Raków Częstochowa: Marek Papszun zdziwiony przed finałem Pucharu Polski. „Trochę niezrozumiałe”
2023-05-01 15:58:09; Aktualizacja: 1 rok temuMarek Papszun zabrał głos przed finałem Pucharu Polski, w którym jego Raków Częstochowa zmierzy się z Legią Warszawa.
Raków Częstochowa jest już o krok od zdobycia tytułu mistrza Polski, ale sezon może zakończyć z dubletem. Po wyeliminowaniu Zagłębia Sosnowiec, Pogoni Szczecin, Motoru Lublin i Górnika Łęczna w wielkim finale rodzimego pucharu drużyna prowadzona przez Marka Papszuna zmierzy się z Legią Warszawa. Ekipa z województwa śląskiego stoi przed szansą sięgnięcia po trofeum trzeci raz z rzędu.
Papszun przed hitowym starciem wyraził zaskoczenie obsadą sędziowską wyznaczoną do pracy w finale.

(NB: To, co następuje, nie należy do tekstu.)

(* ===== verification/OAuthStore.v ===== *)
(** * internal/server: pending panel logins (panelOAuthStore)

    A login attempt is filed under its random state until the callback takes it.
    The mutex makes each operation atomic. *)

From S2P Require Import Prelude GoStrings.
From stdpp Require Import options.

Local Open Scope Z_scope.

Record panelOAuthAttempt := {
  at_CodeVerifier : string;
  at_Nonce : string;
  at_ExpiresAt : Z;
  at_Generation : Z;
}.

Record panelOAuthStore := {
  os_attempts : gmap string panelOAuthAttempt;
  os_max : Z;
}.

Definition newPanelOAuthStore (max : Z) : panelOAuthStore :=
  {| os_attempts := ∅; os_max := max |}.

Definition set_attempts (s : panelOAuthStore) (m : gmap string panelOAuthAttempt)
    : panelOAuthStore := {| os_attempts := m; os_max := os_max s |}.

(** Not [now.After(attempt.ExpiresAt)]. *)
Definition live (now : Z) (a : panelOAuthAttempt) : Prop := now <= at_ExpiresAt a.

#[export] Instance live_dec now a : Decision (live now a).
Proof. unfold live. apply _. Defined.

Definition live_only (now : Z) (m : gmap string panelOAuthAttempt)
    : gmap string panelOAuthAttempt := filter (fun kv => live now (snd kv)) m.

Definition pruneLocked (s : panelOAuthStore) (now : Z) : panelOAuthStore :=
  set_attempts s (live_only now (os_attempts s)).

Definition put (s : panelOAuthStore) (state : string) (attempt : panelOAuthAttempt) (now : Z)
    : bool * panelOAuthStore :=
  let s := pruneLocked s now in
  if (0 <? os_max s) && (os_max s <=? Z.of_nat (size (os_attempts s))) then (false, s)
  else (true, set_attempts s (<[state := attempt]> (os_attempts s))).

Definition take (s : panelOAuthStore) (state : string) (now : Z)
    : option panelOAuthAttempt * panelOAuthStore :=
  let s := pruneLocked s now in
  match os_attempts s !! state with
  | Some attempt => (Some attempt, set_attempts s (delete state (os_attempts s)))
  | None => (None, s)
  end.

Definition clear (s : panelOAuthStore) : panelOAuthStore := set_attempts s ∅.

(** ** Sequences of operations *)

Inductive op :=
  | Put (state : string) (attempt : panelOAuthAttempt) (now : Z)
  | Take (state : string) (now : Z)
  | Clear.

Inductive result :=
  | RPut (ok : bool)
  | RTake (attempt : option panelOAuthAttempt)
  | RClear.

Definition apply_op (s : panelOAuthStore) (o : op) : result * panelOAuthStore :=
  match o with
  | Put st a now => let '(ok, s') := put s st a now in (RPut ok, s')
  | Take st now => let '(a, s') := take s st now in (RTake a, s')
  | Clear => (RClear, clear s)
  end.

Fixpoint results {S} (step : S -> op -> result * S) (s : S) (ops : list op) : list result :=
  match ops with
  | [] => []
  | o :: ops' => let '(r, s') := step s o in r :: results step s' ops'
  end.

(** ** What the store promises

    The specification never prunes: an attempt put under a state can be taken
    once, at any time up to its expiry, unless the store was cleared; a put is
    refused when [max] attempts that have not expired are waiting. *)

Notation spec_store := (gmap string panelOAuthAttempt).

Definition spec_op (max : Z) (s : spec_store) (o : op) : result * spec_store :=
  match o with
  | Put st a now =>
      if (0 <? max) && (max <=? Z.of_nat (size (live_only now s))) then (RPut false, s)
      else (RPut true, <[st := a]> s)
  | Take st now =>
      match s !! st with
      | Some a => if decide (live now a) then (RTake (Some a), delete st s)
                  else (RTake None, s)
      | None => (RTake None, s)
      end
  | Clear => (RClear, ∅)
  end.

Definition op_time (o : op) : option Z :=
  match o with Put _ _ now | Take _ now => Some now | Clear => None end.

(** The clock readings never go back below [t]. *)
Fixpoint clock_from (t : Z) (ops : list op) : Prop :=
  match ops with
  | [] => True
  | o :: ops' =>
      match op_time o with
      | Some now => t <= now /\ clock_from now ops'
      | None => clock_from t ops'
      end
  end.

(** ** Facts *)

Lemma lookup_live now m st :
  live_only now m !! st =
  match m !! st with Some a => if decide (live now a) then Some a else None | None => None end.
Proof.
  unfold live_only. rewrite map_lookup_filter. destruct (m !! st) as [a|]; simpl; [|done].
  unfold guard. by destruct (decide (live now a)).
Qed.

Lemma live_mono t now m st :
  t <= now -> live_only now (live_only t m) !! st = live_only now m !! st.
Proof.
  intros Ht. rewrite !lookup_live. destruct (m !! st) as [a|]; [|done].
  unfold live. repeat case_decide; try done; lia.
Qed.

(** The store holds the attempts of the specification that had not expired when
    it was last used. *)
Definition refines (t : Z) (s : panelOAuthStore) (sp : spec_store) : Prop :=
  live_only t (os_attempts s) = live_only t sp.

Lemma refines_later t now s sp : t <= now -> refines t s sp -> refines now s sp.
Proof.
  unfold refines. intros Ht Hr. apply map_eq. intros st.
  by rewrite <- (live_mono t now (os_attempts s)), <- (live_mono t now sp), Hr.
Qed.

Lemma live_idem t m : live_only t (live_only t m) = live_only t m.
Proof. apply map_eq. intros st. by apply live_mono. Qed.

Lemma live_insert t st a m1 m2 :
  live_only t m1 = live_only t m2 -> live_only t (<[st := a]> m1) = live_only t (<[st := a]> m2).
Proof.
  intros Heq. apply map_eq. intros st'. rewrite !lookup_live.
  destruct (decide (st' = st)) as [->|Hne]; [by rewrite !lookup_insert_eq|].
  rewrite !lookup_insert_ne by done. by rewrite <- !lookup_live, Heq.
Qed.

Lemma live_delete t st m1 m2 :
  live_only t m1 = live_only t m2 -> live_only t (delete st m1) = live_only t (delete st m2).
Proof.
  intros Heq. apply map_eq. intros st'. rewrite !lookup_live.
  destruct (decide (st' = st)) as [->|Hne]; [by rewrite !lookup_delete_eq|].
  rewrite !lookup_delete_ne by done. by rewrite <- !lookup_live, Heq.
Qed.

(** One operation, simulated. *)
Lemma apply_op_refines s sp o now :
  op_time o = Some now \/ op_time o = None -> refines now s sp ->
  fst (apply_op s o) = fst (spec_op (os_max s) sp o) /\
  refines now (snd (apply_op s o)) (snd (spec_op (os_max s) sp o)) /\
  os_max (snd (apply_op s o)) = os_max s.
Proof.
  intros Hnow Hr.
  assert (Hp : os_attempts (pruneLocked s now) = live_only now sp) by exact Hr.
  assert (Hm : os_max (pruneLocked s now) = os_max s) by done.
  destruct o as [st a n|st n|]; cbn [apply_op spec_op op_time] in *.
  - destruct Hnow as [[= ->]|]; [|done]. unfold put.
    set (p := pruneLocked s now) in *. clearbody p. rewrite Hp, Hm.
    destruct (_ && _); simpl; unfold refines; split_and!; try done; simpl; rewrite ?Hp.
    + apply live_idem.
    + apply live_insert, live_idem.
  - destruct Hnow as [[= ->]|]; [|done]. unfold take.
    set (p := pruneLocked s now) in *. clearbody p. rewrite Hp, lookup_live.
    destruct (sp !! st) as [a|]; [destruct (decide (live now a))|]; simpl;
      unfold refines; split_and!; try done; simpl; rewrite ?Hp; try apply live_idem.
    apply live_delete, live_idem.
  - done.
Qed.

(** ** Properties *)

(** C17: the store refines its specification.  For any sequence of operations
    whose clock readings do not decrease, pruning is invisible: the store answers
    every operation as the specification does, in which a take removes the attempt
    it hands out, expired ones are not handed out, a clear forgets all, and a put
    that is refused finds [max] attempts waiting.  Readings out of order, which
    racing requests may bring, are not covered here. *)
Theorem oauth_store_refines max t ops :
  clock_from t ops ->
  results apply_op (newPanelOAuthStore max) ops = results (spec_op max) ∅ ops.
Proof.
  intros Hc.
  assert (Hsim : forall s sp, os_max s = max -> refines t s sp ->
    results apply_op s ops = results (spec_op max) sp ops); [|by apply Hsim].
  revert t Hc. induction ops as [|o ops IH]; intros t Hc s sp Hmax Hr; [done|].
  cbn [results clock_from] in *.
  assert (Hstep : exists now, (op_time o = Some now \/ op_time o = None) /\ t <= now /\
    clock_from now ops).
  { destruct (op_time o) as [now|]; [exists now; tauto|exists t; split_and!; auto; lia]. }
  destruct Hstep as (now & Ho & Ht & Hc').
  apply (refines_later t now) in Hr; [|done].
  destruct (apply_op_refines s sp o now Ho Hr) as (H1 & H2 & H3).
  rewrite Hmax in *. destruct (apply_op s o) as [r s'], (spec_op max sp o) as [r' sp'].
  simpl in *. subst r'. f_equal. by apply (IH now).
Qed.

Definition witness_attempt (expires : Z) : panelOAuthAttempt := {|
  at_CodeVerifier := "v"; at_Nonce := "n"; at_ExpiresAt := expires; at_Generation := 1 |}.

Definition witness_ops : list op :=
  [Put "a" (witness_attempt 10) 0; Put "b" (witness_attempt 20) 1;
   Put "c" (witness_attempt 30) 2; Take "a" 5; Take "a" 6; Take "b" 25].

Lemma oauth_store_refines_witness :
  results apply_op (newPanelOAuthStore 2) witness_ops =
  [RPut true; RPut true; RPut false; RTake (Some (witness_attempt 10)); RTake None;
   RTake None].
Proof.
  transitivity (results (spec_op 2) ∅ witness_ops); [|vm_compute; reflexivity].
  apply (oauth_store_refines 2 0). simpl. lia.
Defined.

- Majówka, święto pracy, święto flagi, święto konstytucji, no i święto piłki. Cieszymy się, że możemy w nim uczestniczyć. Zapowiada się duży mecz na fantastycznym stadionie przy wreszcie komplecie czy prawie komplecie publiczności. Bardzo się cieszymy, że po raz trzeci dotarliśmy do finału, to duża sprawa. I oczywiście będziemy chcieli go wygrać. Po to tu przyjechaliśmy. Popularne
- Jedyna decyzja, która mnie dziwi, to obsada sędziowska, bo grają dwie zdecydowanie najlepsze drużyny w Polsce, a nie sędziuje najlepszy sędzia. To jest sytuacja trochę niezrozumiała, ale decyzja już zapadła. Wierzę, że sędzia Lasyk ze swoją ekipą sobie poradzi i nie podda się presji, bo ostatnio wyglądało to średnio. Ale to jest dobry sędzia i wierzę, że w decydującym meczu stanie na wysokości zadania i będzie cichym bohaterem, i nie o sędziowaniu będzie się po nim mówiło.
- Wierzę w chłopaków i w to, że wcielą plan, i będą trzymali się strategii, grając na takim poziomie, do jakiego przyzwyczaili. Graliśmy już wiele meczów o stawkę. To nasz trzeci finał Pucharu Polski. W kadrze jest wielu zawodników, którzy brali w nim udział w zeszłym roku, ale myślę, że połowa składu grała jeszcze w meczu z Arką. To jest duże doświadczenie i drużyna wie, jak takie spotkania grać i przede wszystkim je wygrywać. To kapitał, którego nikt nam nie zabierze. Decyduje szereg innych czynników, ale doświadczenie ma niebagatelne znaczenie - powiedział opiekun Rakowa.
Finał PP już we wtorek. Początek o 16:00.